Tutorial: The PLS component-based approach to structural equation modeling: methodological foundations, recent developments and software applications
The component-based approach to Structural Equation Modelling (SEM) was initiated by Herman Wold under the name “PLS” (Partial Least Squares). PLS Path Modelling (PLS-PM) is generally meant as a component-based approach to structural equation modelling that privileges a prediction oriented discovery process to the statistical testing of causal hypotheses. Generally speaking, component-based SEM can be considered as a generalized data analysis approach to multiple tables connected by a network of “causal” relationships. As such, this approach is mainly used for scores computation and privileges a prediction oriented discovery process to the statistical testing of causal hypotheses. More specifically, PLS is a limited information two-step method essentially based on a set of interdependent simple and multiple OLS regressions both for the measurement and the structural model. The simplicity of the PLS algorithm makes it feasible also for (very) small samples.
A few comparisons between covariance-based and component-based SEM have shown reasons in favour of one approach or the other depending on different factors such as, for instance, the nature of the model, the research objective, the sample size, the definition of latent variables by means of reflective or formative manifest variables, the estimation and practical meaning of factor scores. With reference to component-based SEM and, specifically, to PLS Path Modelling, this tutorial will focus on the algorithms, the estimation options and process, the model assessment and interpretation. Moreover, it will sketch some of the current important research issues such as the optimization of a criterion, the measurement model misspecification, the treatment of formative relationships between manifest and latent variables, the estimation and the interpretation of scores in presence of strongly correlated latent variables.

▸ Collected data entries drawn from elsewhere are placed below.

#[export] Instance set_enabled : Setter enabled := ltac:(derive_setter enabled).
#[export] Instance set_termstate : Setter termstate := ltac:(derive_setter termstate).
#[export] Instance set_echo : Setter echo := ltac:(derive_setter echo).
#[export] Instance set_naws : Setter naws := ltac:(derive_setter naws).
#[export] Instance set_Isga : Setter Isga := ltac:(derive_setter Isga).
#[export] Instance set_Usga : Setter Usga := ltac:(derive_setter Usga).
#[export] Instance set_Ittype : Setter Ittype := ltac:(derive_setter Ittype).
#[export] Instance set_telstate : Setter telstate := ltac:(derive_setter telstate).
#[export] Instance set_timing : Setter timing := ltac:(derive_setter timing).
#[export] Instance set_remote_flow : Setter remote_flow := ltac:(derive_setter remote_flow).
#[export] Instance set_allow_flow : Setter allow_flow := ltac:(derive_setter allow_flow).
#[export] Instance set_restart_any_flow : Setter restart_any_flow := ltac:(derive_setter restart_any_flow).
#[export] Instance set_substat : Setter substat := ltac:(derive_setter substat).
#[export] Instance set_parseIndex : Setter parseIndex := ltac:(derive_setter parseIndex).
#[export] Instance set_parsedat : Setter parsedat := ltac:(derive_setter parsedat).
#[export] Instance set_kblen : Setter kblen := ltac:(derive_setter kblen).
#[export] Instance set_kbbuf : Setter kbbuf := ltac:(derive_setter kbbuf).
#[export] Instance set_otpautostate : Setter otpautostate := ltac:(derive_setter otpautostate).
#[export] Instance set_otpauto : Setter otpauto := ltac:(derive_setter otpauto).
#[export] Instance set_otpautolength : Setter otpautolength := ltac:(derive_setter otpautolength).
#[export] Instance set_otpautobuffer : Setter otpautobuffer := ltac:(derive_setter otpautobuffer).
#[export] Instance set_otpautostring : Setter otpautostring := ltac:(derive_setter otpautostring).
#[export] Instance set_waWeHaveAppleEvent : Setter waWeHaveAppleEvent := ltac:(derive_setter waWeHaveAppleEvent).
#[export] Instance set_waWaiting : Setter waWaiting := ltac:(derive_setter waWaiting).
#[export] Instance set_waWaitPos : Setter waWaitPos := ltac:(derive_setter waWaitPos).
#[export] Instance set_waWasEnabled : Setter waWasEnabled := ltac:(derive_setter waWasEnabled).
#[export] Instance set_waWaitLength : Setter waWaitLength := ltac:(derive_setter waWaitLength).
#[export] Instance set_waWaitString : Setter waWaitString := ltac:(derive_setter waWaitString).
#[export] Instance set_waPrefixFunction : Setter waPrefixFunction := ltac:(derive_setter waPrefixFunction).
#[export] Instance set_username : Setter username := ltac:(derive_setter username).
#[export] Instance set_litNext : Setter litNext := ltac:(derive_setter litNext).
#[export] Instance set_lmodeBits : Setter lmodeBits := ltac:(derive_setter lmodeBits).
#[export] Instance set_lmode : Setter lmode := ltac:(derive_setter lmode).
#[export] Instance set_forwardMask : Setter forwardMask := ltac:(derive_setter forwardMask).
#[export] Instance set_numForwardKeys : Setter numForwardKeys := ltac:(derive_setter numForwardKeys).
#[export] Instance set_slcLevel : Setter slcLevel := ltac:(derive_setter slcLevel).
#[export] Instance set_slc : Setter slc := ltac:(derive_setter slc).
#[export] Instance set_forwardKeys : Setter forwardKeys := ltac:(derive_setter forwardKeys).
#[export] Instance set_myopts : Setter myopts := ltac:(derive_setter myopts).
#[export] Instance set_hisopts : Setter hisopts := ltac:(derive_setter hisopts).
#[export] Instance set_net_trace : Setter net_trace := ltac:(derive_setter net_trace).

The methodological presentation will be accompanied by applications on real data. The PLSPM module of the XLSTAT software will be used.
Lecturer: Vincenzo Vinzi
Required skills: It is preferable, but not compulsory that participants have background knowledge of regression, principal component analysis, statistical inference and confirmatory factor analysis.
Date: Friday, March 13, 9 am -1 pm
Deadline for registration: February 27, 2009
Fees: IFCS members: 50 ¤; Non-IFCS members: 100 ¤; Students: 25 ¤
No. of participants: Minimum 5
The tutorial will be given during the 2009 Conference of the International Federation of Classification Societies.